Based on the acclaimed novel Sidney Chambers and the Shadow of Death by James Runcie, Grantchester hearkens back to a simpler England, when World War II had just ended, Elizabeth II was the new queen, the death penalty was still in force and the local vicar was the pillar of the community.
Runcie styled Sidney after his late father, Lord Runcie, who was Archbishop of Canterbury in the 1980s. Like Sidney, the elder Runcie was a war hero before he entered the ministry, and he was a compassionate and amiable parish priest. Unfortunately, he never took up crime-solving. Grantchester corrects that oversight.
The series begins with a sad but predictable suicide. Lawyer Stephen Staunton in nearby Cambridge has been drinking heavily and is deeply in debt. Late one night, he turns his old service revolver on himself, leaving behind a blood-spattered suicide note and a grieving widow. It’s an open-and-shut case, according to Geordie, who is the overworked police inspector in charge of the investigation. But people confide things in a parish priest that they never tell police—which is how Sidney comes to suspect murder. His first hurdle is to convince Geordie that there’s more to Staunton’s death than meets the eye. Fortunately, the cleric and the cop bond over their war service, their love of a good pub, and their competitive instincts—in this case, for backgammon.

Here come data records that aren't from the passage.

(** What [serde_json] and [base64] are documented to do: a structure is written as
    a compact object with one member, its text escaped as JSON prescribes, in UTF-8;
    it reads back as the structure it was; Base64 gives text that decodes to the
    bytes it was made of. *)
Class SerdeOk := {
  text_written s : valid_utf8 s = true →
    ∃ escaped, text_to_string (MkStringStructure s) =
      Some (Json.bytes_of "{" ++ [Json.DQ] ++ Json.bytes_of "bodyText" ++ [Json.DQ] ++ Json.bytes_of ":" ++ [Json.DQ] ++ escaped ++ [Json.DQ] ++ Json.bytes_of "}") ∧
      Json.quoted Json.DQ escaped;
  data_written s : valid_utf8 s = true →
    ∃ escaped, data_to_string (MkDataStructure s) =
      Some (Json.bytes_of "{" ++ [Json.DQ] ++ Json.bytes_of "bodyData" ++ [Json.DQ] ++ Json.bytes_of ":" ++ [Json.DQ] ++ escaped ++ [Json.DQ] ++ Json.bytes_of "}") ∧
      Json.quoted Json.DQ escaped;
  text_is_utf8 s j : valid_utf8 s = true → text_to_string (MkStringStructure s) = Some j → valid_utf8 j = true;
  data_is_utf8 s j : valid_utf8 s = true → data_to_string (MkDataStructure s) = Some j → valid_utf8 j = true;
  text_reads s j : valid_utf8 s = true → Forall (λ b, 0 ≤ b < 256) s → text_to_string (MkStringStructure s) = Some j →
    from_str j = Ok (MkUnmaskStructure (Some s) None);
  data_reads s j : valid_utf8 s = true → Forall (λ b, 0 ≤ b < 256) s → data_to_string (MkDataStructure s) = Some j →
    from_str j = Ok (MkUnmaskStructure None (Some s));
  base64_text d : valid_utf8 (base64_encode d) = true;
  base64_bytes d : Forall (λ b, 0 ≤ b < 256) (base64_encode d);
  base64_reads d : Forall (λ b, 0 ≤ b < 256) d → base64_decode (base64_encode d) = Some d
}.
End json.
Arguments text_written {_ _ _ _ _ _} s.
Arguments data_written {_ _ _ _ _ _} s.
Arguments text_is_utf8 {_ _ _ _ _ _} s j.
Arguments data_is_utf8 {_ _ _ _ _ _} s j.
Arguments text_reads {_ _ _ _ _ _} s j.
Arguments data_reads {_ _ _ _ _ _} s j.
Arguments base64_text {_ _ _ _ _ _} d.
Arguments base64_bytes {_ _ _ _ _ _} d.
Arguments base64_reads {_ _ _ _ _ _} d.

(** ** [StreamReaderReal] *)

Record RemoveStreamMsg := MkRemove {
  rm_local_addr : SocketAddr;
  rm_peer_addr : SocketAddr;
  rm_stream_type : NeighborhoodActor.RemovedStreamType
}.

Inductive ReaderSent :=
| SendInbound (m : Hopper.InboundClientData)
| SendRemove (m : RemoveStreamMsg).

(** The length of the buffer, [0x0001_0000]. *)
Definition buffer_size : nat := N.to_nat 65536.
#[global] Opaque buffer_size.

Section reader.
Context {F : Type} `{!Framer F}.
Context (method_is_connect : list Z → bool).
Context (now : nat → Z).

Record StreamReaderReal := MkStreamReader {
  local_addr : SocketAddr;
  peer_addr : SocketAddr;
  reception_port : option Z;
  discriminators : list (Discriminator F);
  is_clandestine : bool;
  sequencer : Z
}.

(** The factories are what their [make] gives. *)
Definition reader_new (reception_port : option Z) (discriminator_factories : list (run (Discriminator F)))
    (is_clandestine : bool) (peer_addr local_addr : SocketAddr) : run StreamReaderReal :=
  panic_if (bool_decide (length discriminator_factories = 0%nat))
    (discriminators ← mapM id discriminator_factories;
     Ret (MkStreamReader local_addr peer_addr reception_port discriminators is_clandestine 0)).

Definition set_discriminator (self : StreamReaderReal) (i : nat) (d : Discriminator F) : StreamReaderReal :=
  MkStreamReader (local_addr self) (peer_addr self) (reception_port self) (<[i:=d]> (discriminators self)) (is_clandestine self) (sequencer self).
Definition set_sequencer (self : StreamReaderReal) (next : Z) : StreamReaderReal :=
  MkStreamReader (local_addr self) (peer_addr self) (reception_port self) (discriminators self) (is_clandestine self) next.

Definition inbound (self : StreamReaderReal) (at_ : Z) (sequence_number : option Z) (chunk : list Z) : Hopper.InboundClientData :=
  Hopper.MkInbound at_ (peer_addr self) (reception_port self) false (is_clandestine self) sequence_number chunk.

(** The loop of [wrangle_discriminators] over the chosen discriminator [i]; [None]
    means out of fuel. *)
Fixpoint chunk_loop (fuel : nat) (self : StreamReaderReal) (i : nat) (chosen_discriminator : Discriminator F) (is_connect : bool)
    (sent : list ReaderSent) : option (run (StreamReaderReal * list ReaderSent)) :=
  match fuel with
  | O => None
  | S fuel =>
      match take_chunk chosen_discriminator with
      | Panic => Some Panic
      | Ret (chosen_discriminator, None) => Some (Ret (set_discriminator self i chosen_discriminator, sent))
      | Ret (chosen_discriminator, Some unmasked_chunk) =>
          let go self sequence_number :=
            chunk_loop fuel self i chosen_discriminator is_connect
              (sent ++ [SendInbound (inbound self (now (length sent)) sequence_number (u_chunk unmasked_chunk))]) in
          if sequenced unmasked_chunk && negb is_connect then
            match SequenceBuffer.next_sequence_number (sequencer self) with
            | Panic => Some Panic
            | Ret (n, next) => go (set_sequencer self next) (Some n)
            end
          else if is_connect then go self (Some 0)
          else go self None
      end
  end.

Definition wrangle_discriminators (fuel : nat) (self : StreamReaderReal) (buf : list Z) (length_ : nat)
    (sent : list ReaderSent) : option (run (StreamReaderReal * list ReaderSent)) :=
  let is_connect := ProtocolPacks.is_connect method_is_connect buf in
  let i := if (1 <? length (discriminators self))%nat && is_connect then 1%nat else 0%nat in
  match discriminators self !! i with
  | None => Some Panic
  | Some chosen_discriminator =>
      chunk_loop fuel self i (discriminator_add_data chosen_discriminator (take length_ buf)) is_connect sent
  end.

Definition shutdown (self : StreamReaderReal) : run (StreamReaderReal * ReaderSent) :=
  if is_clandestine self then
    Ret (self, SendRemove (MkRemove (local_addr self) (peer_addr self) NeighborhoodActor.Clandestine))
  else
    port ← expect (reception_port self);
    '(n, next) ← SequenceBuffer.next_sequence_number (sequencer self);
    Ret (set_sequencer self next,
         SendRemove (MkRemove (local_addr self) (peer_addr self) (NeighborhoodActor.NonClandestine port n))).

(** What a read leaves in the buffer, and how many bytes it read. *)
Definition fill (buf data : list Z) : list Z * nat :=
  let data := take (length buf) data in (data ++ drop (length data) buf, length data).

Fixpoint poll_loop (fuel : nat) (self : StreamReaderReal) (buf : list Z) (answers : list read_answer) (sent : list ReaderSent)
    : option (run (StreamReaderReal * list ReaderSent * task_poll)) :=
  let finish result :=
    Some ('(self, message) ← shutdown self; Ret (self, sent ++ [message], result)) in
  match answers with
  | [] | RdNotReady :: _ => Some (Ret (self, sent, TaskNotReady))
  | RdReady data :: answers =>
      let '(buf, length_) := fill buf data in
      if (length_ =? 0)%nat then finish TaskReady
      else
        match wrangle_discriminators fuel self buf length_ sent with
        | None => None
        | Some Panic => Some Panic
        | Some (Ret (self, sent)) => poll_loop fuel self buf answers sent
        end
  | RdErr kind :: answers =>
      if indicates_dead_stream kind then finish TaskErr else poll_loop fuel self buf answers sent
  end.

Definition poll (fuel : nat) (self : StreamReaderReal) (answers : list read_answer) (sent : list ReaderSent)
    : option (run (StreamReaderReal * list ReaderSent * task_poll)) :=
  poll_loop fuel self (replicate buffer_size 0) answers sent.

(** The executor polls the task until it is done. *)
Fixpoint run_reader (fuel : nat) (self : StreamReaderReal) (polls : list (list read_answer)) (sent : list ReaderSent)
    : option (run (StreamReaderReal * list ReaderSent * task_poll)) :=
  match polls with
  | [] => Some (Ret (self, sent, TaskNotReady))
  | answers :: polls =>
      match poll fuel self answers sent with
      | Some (Ret (self, sent, TaskNotReady)) => run_reader fuel self polls sent
      | r => r
      end
  end.
End reader.
Arguments StreamReaderReal F : clear implicits.

(** ** Masking *)

(** An object that the framer finds: its braces match. *)
Definition framed (j : list Z) : Prop := ∃ body, j = Json.OB :: body ++ [Json.CB] ∧ Json.balanced body.

Lemma member_balanced name escaped :
  Json.quoted Json.DQ (Json.bytes_of name) → Json.quoted Json.DQ escaped →
  framed (Json.bytes_of "{" ++ [Json.DQ] ++ Json.bytes_of name ++ [Json.DQ] ++ Json.bytes_of ":" ++ [Json.DQ] ++ escaped ++ [Json.DQ] ++ Json.bytes_of "}").
Proof.
  intros Hn He. exists (Json.DQ :: Json.bytes_of name ++ Json.DQ :: Json.bytes_of ":" ++ Json.DQ :: escaped ++ [Json.DQ]). split.
  - cbn. rewrite <- !app_assoc. cbn. by rewrite <- !app_assoc.
  - apply Json.bal_string; [by right|done|]. apply Json.bal_plain; [by vm_compute; set_solver|].
    apply Json.bal_string; [by right|done|apply Json.bal_nil].
Qed.

Section masking.
Context (text_to_string : JsonMasqueraderStringStructure → option (list Z)).
Context (data_to_string : JsonMasqueraderDataStructure → option (list Z)).
Context (from_str : list Z → result JsonError JsonMasqueraderUnmaskStructure).
Context (base64_encode : list Z → list Z) (base64_decode : list Z → option (list Z)).
Context `{!SerdeOk text_to_string data_to_string from_str base64_encode base64_decode}.

Lemma json_mask_unmask d : Forall (λ b, 0 ≤ b < 256) d →
  ∃ j, json_mask text_to_string data_to_string base64_encode d = Ret (Ok j) ∧ framed j ∧
    json_try_unmask from_str base64_decode j = Ok (MkUnmasked d true false).
Proof.
  intros Hd. unfold json_mask, json_try_unmask, unmask, string_from_data, structure_from_string.
  destruct (valid_utf8 d) eqn:Hu.
  - destruct (text_written d Hu) as (escaped & Hw & He). unfold make_text_structure. rewrite Hw. eexists. split; [done|].
    split; [by apply member_balanced; [repeat constructor|]|].
    rewrite (text_is_utf8 d _ Hu Hw). cbn [mbind result_bind]. by rewrite (text_reads d _ Hu Hd Hw).
  - pose proof (base64_text d) as Hb. destruct (data_written (base64_encode d) Hb) as (escaped & Hw & He).
    unfold make_binary_structure. rewrite Hw. eexists. split; [done|].
    split; [by apply member_balanced; [repeat constructor|]|].
    rewrite (data_is_utf8 _ _ Hb Hw). cbn [mbind result_bind]. rewrite (data_reads _ _ Hb (base64_bytes d) Hw). cbn.
    by rewrite base64_reads.
Qed.
End masking.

It’s the start of a beautiful friendship that takes Sidney and Geordie through a series of challenging cases, revealing the dark side of early 1950s England—jealousy, prejudice, class conflict, and plain old passion. The last emotion is not exactly unknown to Sidney, who is an unusually worldly clergyman. His pursuit of love is as much a part of the story as his tireless search for justice, spiritual fulfillment, and a really hip jazz club.